(** The next access of CPU [i] in [handler_pre]. *)
Definition cpu_step (i : nat) (s : smp) : option smp :=
  if overflowed s then None else
  match cpus s !! i with
  | Some Outside => Some (mksmp (count s) (written s) (<[i := Inside (count s)]> (cpus s)) (shown s) false)
  | Some (Inside v) =>
      match int_succ v with
      | Ok v' => Some (mksmp v' (S (written s)) (<[i := Counted]> (cpus s)) (shown s) false)
      | _ => Some (mksmp (count s) (written s) (cpus s) (shown s) true)
      end
  | Some Counted => Some (mksmp (count s) (written s) (<[i := Outside]> (cpus s)) (shown s ++ [count s]) false)
  | None => None
  end.

Fixpoint cpu_schedule (is_ : list nat) (s : smp) : option smp :=
  match is_ with
  | [] => Some s
  | i :: is_ => match cpu_step i s with Some s' => cpu_schedule is_ s' | None => None end
  end.

Definition smp_step (s s' : smp) : Prop := ∃ i, cpu_step i s = Some s'.

(** A CPU enters the handler only when no other is inside. *)
Definition alone (i : nat) (s : smp) : Prop := ∀ j p, cpus s !! j = Some p → p ≠ Outside → j = i.
Definition serial_step (s s' : smp) : Prop := ∃ i, alone i s ∧ cpu_step i s = Some s'.

(** No CPU has read more than what was written. *)
Record counted (s : smp) : Prop := {
  cn_count : 0 ≤ count s ≤ Z.of_nat (written s);
  cn_first : (0 < written s)%nat → 1 ≤ count s;
  cn_inside i v : cpus s !! i = Some (Inside v) → 0 ≤ v ≤ Z.of_nat (written s);
  cn_past i : cpus s !! i = Some Counted → (0 < written s)%nat;
  cn_shown : Forall (λ v, 1 ≤ v ≤ Z.of_nat (written s)) (shown s);
  cn_overflow : overflowed s = true → 2 ^ 31 - 1 ≤ Z.of_nat (written s)
}.

(** [cpu_at j H] tells whether [H] speaks of the CPU that moved. *)
Ltac cpu_at H :=
  apply list_lookup_insert_Some in H as [(-> & ? & _)|[_ H]]; [simplify_eq/=|].

Lemma counted_step s s' : counted s → smp_step s s' → counted s'.
Proof.
  intros Hc [i H]. destruct Hc as [H1 H2 H3 H4 H5 H6]. unfold cpu_step in H.
  destruct (overflowed s) eqn:Eo; [done|].
  destruct (cpus s !! i) as [[|v|]|] eqn:Ei; [| | |done].
  - injection H as <-. split; cbn; try done.
    + intros j w Hj. cpu_at Hj; [lia|by apply (H3 j)].
    + intros j Hj. by cpu_at Hj; apply (H4 j).
  - specialize (H3 i v Ei) as Hv. unfold int_succ in H.
    destruct (v =? 2 ^ 31 - 1) eqn:Ev; zbool; injection H as <-; split; cbn; try done; try lia.
    + intros j w Hj. cpu_at Hj. specialize (H3 j w Hj). lia.
    + apply (Forall_impl _ _ _ H5). lia.
  - specialize (H4 i Ei) as Hw. injection H as <-. split; cbn; try done.
    + intros j w Hj. cpu_at Hj. by apply (H3 j).
    + apply Forall_app. split; [done|]. apply Forall_singleton. specialize (H2 Hw). lia.
Qed.

Lemma counted_smp0 n : counted (smp0 n).
Proof.
  split; cbn; try done; try lia.
  - intros i v [? _]%lookup_replicate. done.
  - intros i [? _]%lookup_replicate. done.
Qed.

Lemma counted_reachable n s : rtc smp_step (smp0 n) s → counted s.
Proof.
  intros Hr. assert (counted (smp0 n)) as H0 by apply counted_smp0. revert H0.
  induction Hr as [|s1 s2 s3 H12 _ IH]; [done|]. intros H. by eapply IH, counted_step.
Qed.

(** The numbers from 1 to [n]. *)
Definition numbers (n : nat) : list Z := (λ i, Z.of_nat (S i)) <$> seq 0 n.

Lemma numbers_S n : numbers (S n) = numbers n ++ [Z.of_nat (S n)].
Proof. unfold numbers. by rewrite seq_S, fmap_app. Qed.

(** Serial calls: all CPUs but one are outside, and that one has read the counter, or
    has not shown it yet. *)
Definition exact (s : smp) : Prop :=
  count s = Z.of_nat (written s) ∧
  ∃ i, alone i s ∧
    match cpus s !! i with
    | Some (Inside v) => v = count s ∧ shown s = numbers (written s)
    | Some Counted => shown s ++ [count s] = numbers (written s)
    | _ => shown s = numbers (written s)
    end.

Lemma alone_insert i s c w p l o :
  alone i s → alone i (mksmp c w (<[i := p]> (cpus s)) l o).
Proof. intros Ha j q Hj Hq. cbn in Hj. apply list_lookup_insert_Some in Hj as [(-> & _)|[_ Hj]]; [done|by apply (Ha j q)]. Qed.

(** When two CPUs are alone, both are outside. *)
Lemma exact_at s i : exact s → alone i s →
  match cpus s !! i with
  | Some (Inside v) => v = count s ∧ shown s = numbers (written s)
  | Some Counted => shown s ++ [count s] = numbers (written s)
  | _ => shown s = numbers (written s)
  end.
Proof.
  intros (_ & j & Hj & H) Hi. destruct (decide (i = j)) as [->|Hne]; [done|].
  assert (∀ p, cpus s !! i = Some p → p = Outside) as Ei.
  { intros p E. destruct (decide (p = Outside)) as [|n]; [done|]. by destruct (Hne (Hj i p E n)). }
  assert (∀ p, cpus s !! j = Some p → p = Outside) as Ej.
  { intros p E. destruct (decide (p = Outside)) as [|n]; [done|]. by destruct (Hne (eq_sym (Hi j p E n))). }
  destruct (cpus s !! i) as [p|]; [rewrite (Ei p) by done|];
    (destruct (cpus s !! j) as [q|]; [by rewrite (Ej q) in H by done|done]).
Qed.

Lemma exact_step s s' : exact s → serial_step s s' → overflowed s' = false → exact s'.
Proof.
  intros Hx (i & Ha & H) Ho. pose proof (exact_at s i Hx Ha) as Hs. destruct Hx as [Hc _].
  unfold cpu_step in H. destruct (overflowed s) eqn:Eo; [done|].
  destruct (cpus s !! i) as [[|v|]|] eqn:Ei; [| | |done];
    pose proof (lookup_lt_Some _ _ _ Ei) as Hlt.
  - injection H as <-. split; [done|]. exists i. split; [by apply alone_insert|].
    cbn. by rewrite list_lookup_insert_eq.
  - destruct Hs as [-> Hs]. unfold int_succ in H. destruct (count s =? 2 ^ 31 - 1); injection H as <-; [done|].
    split; [cbn; lia|]. exists i. split; [by apply alone_insert|].
    cbn [count written cpus shown]. rewrite list_lookup_insert_eq, Hs, numbers_S by done. do 2 f_equal. lia.
  - injection H as <-. split; [done|]. exists i. split; [by apply alone_insert|].
    cbn. by rewrite list_lookup_insert_eq.
Qed.

Lemma exact_smp0 n : exact (smp0 n).
Proof.
  split; [done|]. exists 0%nat. split.
  - intros j p [-> _]%lookup_replicate. done.
  - by destruct n.
Qed.

Lemma overflow_stops s s' : cpu_step s s' ≠ None → overflowed s' = false.
Proof. unfold cpu_step. by destruct (overflowed s'). Qed.

Lemma exact_reachable n s :
  rtc serial_step (smp0 n) s → overflowed s = false → exact s.
Proof.
  intros Hr. assert (exact (smp0 n)) as H0 by apply exact_smp0. revert H0.
  induction Hr as [|s1 s2 s3 H12 Hr IH]; [done|]. intros H Ho. apply IH; [|done].
  apply (exact_step s1); [done|done|].
  destruct Hr as [|s2 s4 s3 (j & _ & Hj) _]; [done|]. apply (overflow_stops j). by rewrite Hj.
Qed.

(** C20: The counter.  Whatever the interleaving of the CPUs, the counter lies between 1
    and the number of calls once there is one, so do the numbers logged, and it overflows
    only after [INT_MAX] calls; it is that number, and the log counts up one by one, when
    no two CPUs are inside the handler at once. *)
Theorem probe_count_bounds n s :
  (rtc smp_step (smp0 n) s →
     count s ≤ Z.of_nat (written s) ∧ ((0 < written s)%nat → 1 ≤ count s) ∧
     Forall (λ v, 1 ≤ v ≤ Z.of_nat (written s)) (shown s) ∧
     (overflowed s = true → 2 ^ 31 - 1 ≤ Z.of_nat (written s))) ∧
  (rtc serial_step (smp0 n) s → overflowed s = false →
     count s = Z.of_nat (written s) ∧
     (Forall (λ p, p = Outside) (cpus s) → shown s = numbers (written s))).
Proof.
  split.
  - intros Hr%counted_reachable. destruct Hr. naive_solver.
  - intros Hr Ho. destruct (exact_reachable n s Hr Ho) as (Hc & i & _ & Hs). split; [done|].
    intros Hall. destruct (cpus s !! i) as [p|] eqn:E; [|done].
    by rewrite (proj1 (Forall_lookup _ _) Hall i p E) in Hs.
Qed.

Lemma cpu_schedule_reachable l s s' : cpu_schedule l s = Some s' → rtc smp_step s s'.
Proof.
  revert s. induction l as [|i l IH]; intros s; cbn; [intros [= <-]; apply rtc_refl|].
  destruct (cpu_step i s) as [s1|] eqn:E; [|done]. intros H.
  apply rtc_l with s1; [by exists i|by apply IH].
Qed.

Lemma cpu_schedule_app l1 l2 s s' :
  cpu_schedule l1 s = Some s' → cpu_schedule (l1 ++ l2) s = cpu_schedule l2 s'.
Proof.
  revert s. induction l1 as [|i l1 IH]; intros s; cbn; [by intros [= ->]|].
  destruct (cpu_step i s); [apply IH|done].
Qed.

(** The second CPU runs [n] calls while the first is between its read and its write. *)
Lemma second_cpu_runs n c w l :
  c + Z.of_nat n < 2 ^ 31 →
  ∃ l', cpu_schedule (concat (replicate n [1; 1; 1]%nat)) (mksmp c w [Inside 0; Outside] l false) =
        Some (mksmp (c + Z.of_nat n) (w + n) [Inside 0; Outside] l' false).
Proof.
  revert c w l. induction n as [|n IH]; intros c w l Hc.
  - exists l. cbn. by rewrite Z.add_0_r, Nat.add_0_r.
  - cbn [replicate concat]. erewrite cpu_schedule_app;
      [|cbn; unfold int_succ; rewrite (proj2 (Z.eqb_neq c _)) by lia; reflexivity].
    destruct (IH (c + 1) (S w) (l ++ [c + 1]) ltac:(lia)) as [l' E]. cbn in E |- *. rewrite E.
    exists l'. do 2 f_equal; lia.
Qed.

(** Finding: two CPUs are enough to lose any number of calls. *)
Theorem probe_loses_counts n :
  Z.of_nat n < 2 ^ 31 →
  ∃ s, rtc smp_step (smp0 2) s ∧ written s = S n ∧ count s = 1.
Proof.
  intros Hn. destruct (second_cpu_runs n 0 0 [] ltac:(lia)) as [l' E].
  eexists. split.
  - apply (cpu_schedule_reachable ([0%nat] ++ concat (replicate n [1; 1; 1]%nat) ++ [0%nat])).
    erewrite cpu_schedule_app; [|reflexivity]. erewrite cpu_schedule_app; [|exact E]. reflexivity.
  - done.
Qed.

(** Finding: the line of the fault handler does not end. *)
Theorem fault_line_open :
  ∃ t, fault_text (λ _, "0") 0 14 = t +:+ "n".
Proof. by exists "fault_handler: p->addr = 0x0, trap #14". Qed.

(** *** Witnesses *)

Definition register_at (a ret : Z) (p : kprobe) : Z * kprobe :=
  (ret, mkkprobe (symbol_name p) a (pre_handler p) (post_handler p) (fault_handler p)).

#[global] Instance register_at_ok a ret : ret ≤ 0 → Registers (register_at a ret).
Proof. intros H. split; [done|]. intros p. by exists a. Qed.

Lemma module_counts_calls_witness :
  (_ ← kprobe_init (register_at 4096 0) (λ _, "x"); _ ← fork_hits 2;
   _ ← kprobe_exit (λ _, "x"); fork_hits 5) module0 =
  (Ok tt, mkhook 2 (register_at 4096 0 (mkkprobe "do_fork" 0 (Some Handler_pre) (Some Handler_post) (Some Handler_fault))).2 false
            ([planted_text (λ _, "x") 4096] ++ count_lines 0 2 ++ [removed_text (λ _, "x") 4096])).
Proof.
  destruct (module_counts_calls (register_at 4096 0) (λ _, "x")
              (H := register_at_ok 4096 0 (Z.le_refl 0)) 2 5 eq_refl) as (_ & _ & H).
  apply (H eq_refl).
Defined.

Lemma probe_count_bounds_witness :
  ∃ s, rtc smp_step (smp0 2) s ∧ written s = 3%nat ∧ count s = 2 ∧
       count s ≤ Z.of_nat (written s) ∧ Forall (λ v, 1 ≤ v ≤ Z.of_nat (written s)) (shown s).
Proof.
  assert (rtc smp_step (smp0 2) (mksmp 2 3 [Outside; Outside] [1; 1; 2] false)) as Hr.
  { apply (cpu_schedule_reachable [0; 1; 0; 1; 0; 1; 0; 0; 0]%nat). reflexivity. }
  eexists. split; [exact Hr|]. split; [done|]. split; [done|].
  destruct (proj1 (probe_count_bounds 2 _) Hr) as (H1 & _ & H3 & _). by split.
Defined.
· · · ·
WHAT TO DO ▸ Please make an exact copy of the lines above from the line with "(** Finding: two" through the line with "intros Hn. destruct", both ends included.

REPLY TO THE TASK ▸
(** Finding: two CPUs are enough to lose any number of calls. *)
Theorem probe_loses_counts n :
  Z.of_nat n < 2 ^ 31 →
  ∃ s, rtc smp_step (smp0 2) s ∧ written s = S n ∧ count s = 1.
Proof.
  intros Hn. destruct (second_cpu_runs n 0 0 [] ltac:(lia)) as [l' E].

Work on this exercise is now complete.